[DATA LISTING Boundary: Start]

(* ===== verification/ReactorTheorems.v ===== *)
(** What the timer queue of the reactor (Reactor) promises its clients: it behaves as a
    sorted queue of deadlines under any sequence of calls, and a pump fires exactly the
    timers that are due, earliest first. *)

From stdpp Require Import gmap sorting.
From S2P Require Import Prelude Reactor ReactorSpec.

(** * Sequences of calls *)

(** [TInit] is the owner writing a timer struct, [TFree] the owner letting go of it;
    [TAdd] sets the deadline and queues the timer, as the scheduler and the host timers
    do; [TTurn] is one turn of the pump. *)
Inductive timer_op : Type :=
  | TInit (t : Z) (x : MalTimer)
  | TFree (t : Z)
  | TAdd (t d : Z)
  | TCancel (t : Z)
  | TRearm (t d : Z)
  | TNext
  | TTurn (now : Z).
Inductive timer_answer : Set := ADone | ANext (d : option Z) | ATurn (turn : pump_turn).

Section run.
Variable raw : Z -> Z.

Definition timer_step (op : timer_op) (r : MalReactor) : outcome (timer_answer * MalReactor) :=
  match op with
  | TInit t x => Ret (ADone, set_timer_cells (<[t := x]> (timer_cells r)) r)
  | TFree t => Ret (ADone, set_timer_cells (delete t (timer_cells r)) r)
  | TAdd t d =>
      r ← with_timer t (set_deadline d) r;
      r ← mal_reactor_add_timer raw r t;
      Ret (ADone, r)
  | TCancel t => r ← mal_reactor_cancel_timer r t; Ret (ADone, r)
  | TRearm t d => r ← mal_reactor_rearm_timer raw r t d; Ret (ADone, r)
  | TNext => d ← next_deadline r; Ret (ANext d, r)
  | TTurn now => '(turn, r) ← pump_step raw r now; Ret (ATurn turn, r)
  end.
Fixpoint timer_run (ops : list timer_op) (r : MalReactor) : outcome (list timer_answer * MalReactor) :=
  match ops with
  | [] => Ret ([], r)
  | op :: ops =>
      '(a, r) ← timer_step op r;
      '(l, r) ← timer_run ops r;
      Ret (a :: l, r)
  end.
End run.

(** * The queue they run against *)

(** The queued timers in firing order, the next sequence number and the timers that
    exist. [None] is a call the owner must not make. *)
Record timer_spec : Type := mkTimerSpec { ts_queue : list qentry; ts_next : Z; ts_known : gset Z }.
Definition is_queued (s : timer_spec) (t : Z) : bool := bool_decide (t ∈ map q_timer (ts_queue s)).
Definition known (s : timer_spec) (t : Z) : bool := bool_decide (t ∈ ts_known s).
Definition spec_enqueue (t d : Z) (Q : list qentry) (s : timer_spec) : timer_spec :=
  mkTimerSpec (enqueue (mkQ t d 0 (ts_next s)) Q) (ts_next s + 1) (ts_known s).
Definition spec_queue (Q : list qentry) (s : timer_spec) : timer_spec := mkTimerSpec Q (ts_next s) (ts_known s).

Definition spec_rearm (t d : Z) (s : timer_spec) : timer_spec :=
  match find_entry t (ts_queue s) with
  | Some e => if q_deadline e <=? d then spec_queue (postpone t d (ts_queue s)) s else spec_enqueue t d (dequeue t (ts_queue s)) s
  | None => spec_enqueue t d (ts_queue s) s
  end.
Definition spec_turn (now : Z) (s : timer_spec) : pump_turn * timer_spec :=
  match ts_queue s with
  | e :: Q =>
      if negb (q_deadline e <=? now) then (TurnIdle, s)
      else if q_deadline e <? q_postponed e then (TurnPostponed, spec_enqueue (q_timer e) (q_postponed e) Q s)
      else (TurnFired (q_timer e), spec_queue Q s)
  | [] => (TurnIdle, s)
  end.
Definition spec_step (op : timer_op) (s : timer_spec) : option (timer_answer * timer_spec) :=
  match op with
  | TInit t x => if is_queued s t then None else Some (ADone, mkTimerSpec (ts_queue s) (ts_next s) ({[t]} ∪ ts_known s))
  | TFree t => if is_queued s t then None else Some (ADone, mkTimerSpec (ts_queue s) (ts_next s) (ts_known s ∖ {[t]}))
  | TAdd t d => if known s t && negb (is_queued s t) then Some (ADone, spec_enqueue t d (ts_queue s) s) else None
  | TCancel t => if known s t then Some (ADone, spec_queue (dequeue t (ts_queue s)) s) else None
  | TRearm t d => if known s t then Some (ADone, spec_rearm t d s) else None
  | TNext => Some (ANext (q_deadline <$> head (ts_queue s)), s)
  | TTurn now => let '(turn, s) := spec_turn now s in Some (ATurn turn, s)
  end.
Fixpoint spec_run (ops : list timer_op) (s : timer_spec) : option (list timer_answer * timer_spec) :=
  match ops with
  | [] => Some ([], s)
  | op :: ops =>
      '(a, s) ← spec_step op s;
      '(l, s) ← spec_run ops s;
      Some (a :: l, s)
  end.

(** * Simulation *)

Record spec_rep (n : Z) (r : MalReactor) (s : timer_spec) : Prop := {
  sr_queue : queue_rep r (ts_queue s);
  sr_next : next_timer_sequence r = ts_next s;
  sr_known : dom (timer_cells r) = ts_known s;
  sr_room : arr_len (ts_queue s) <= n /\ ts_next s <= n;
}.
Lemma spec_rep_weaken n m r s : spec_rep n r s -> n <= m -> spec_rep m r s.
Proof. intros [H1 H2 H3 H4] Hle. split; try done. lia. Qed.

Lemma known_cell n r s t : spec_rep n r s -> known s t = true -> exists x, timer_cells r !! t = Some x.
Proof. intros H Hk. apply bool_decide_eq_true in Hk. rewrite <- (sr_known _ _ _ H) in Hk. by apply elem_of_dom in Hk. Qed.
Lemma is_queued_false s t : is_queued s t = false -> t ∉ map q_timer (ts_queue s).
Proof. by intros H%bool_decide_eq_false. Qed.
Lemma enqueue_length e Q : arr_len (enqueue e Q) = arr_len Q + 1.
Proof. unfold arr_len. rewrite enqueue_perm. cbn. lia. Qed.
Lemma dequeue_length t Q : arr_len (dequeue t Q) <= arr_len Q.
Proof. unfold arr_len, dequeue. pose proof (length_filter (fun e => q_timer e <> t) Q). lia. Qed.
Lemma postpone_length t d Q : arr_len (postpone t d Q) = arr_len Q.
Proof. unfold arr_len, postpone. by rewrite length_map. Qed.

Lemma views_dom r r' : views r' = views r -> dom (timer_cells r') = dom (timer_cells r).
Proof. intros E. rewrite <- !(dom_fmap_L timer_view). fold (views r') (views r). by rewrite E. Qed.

[DATA LISTING Boundary: End]

WHAT IS REQUIRED =>
Only a number is wanted here: how many lines of the data hold the string "Definition".

WRITTEN REPLY =>
8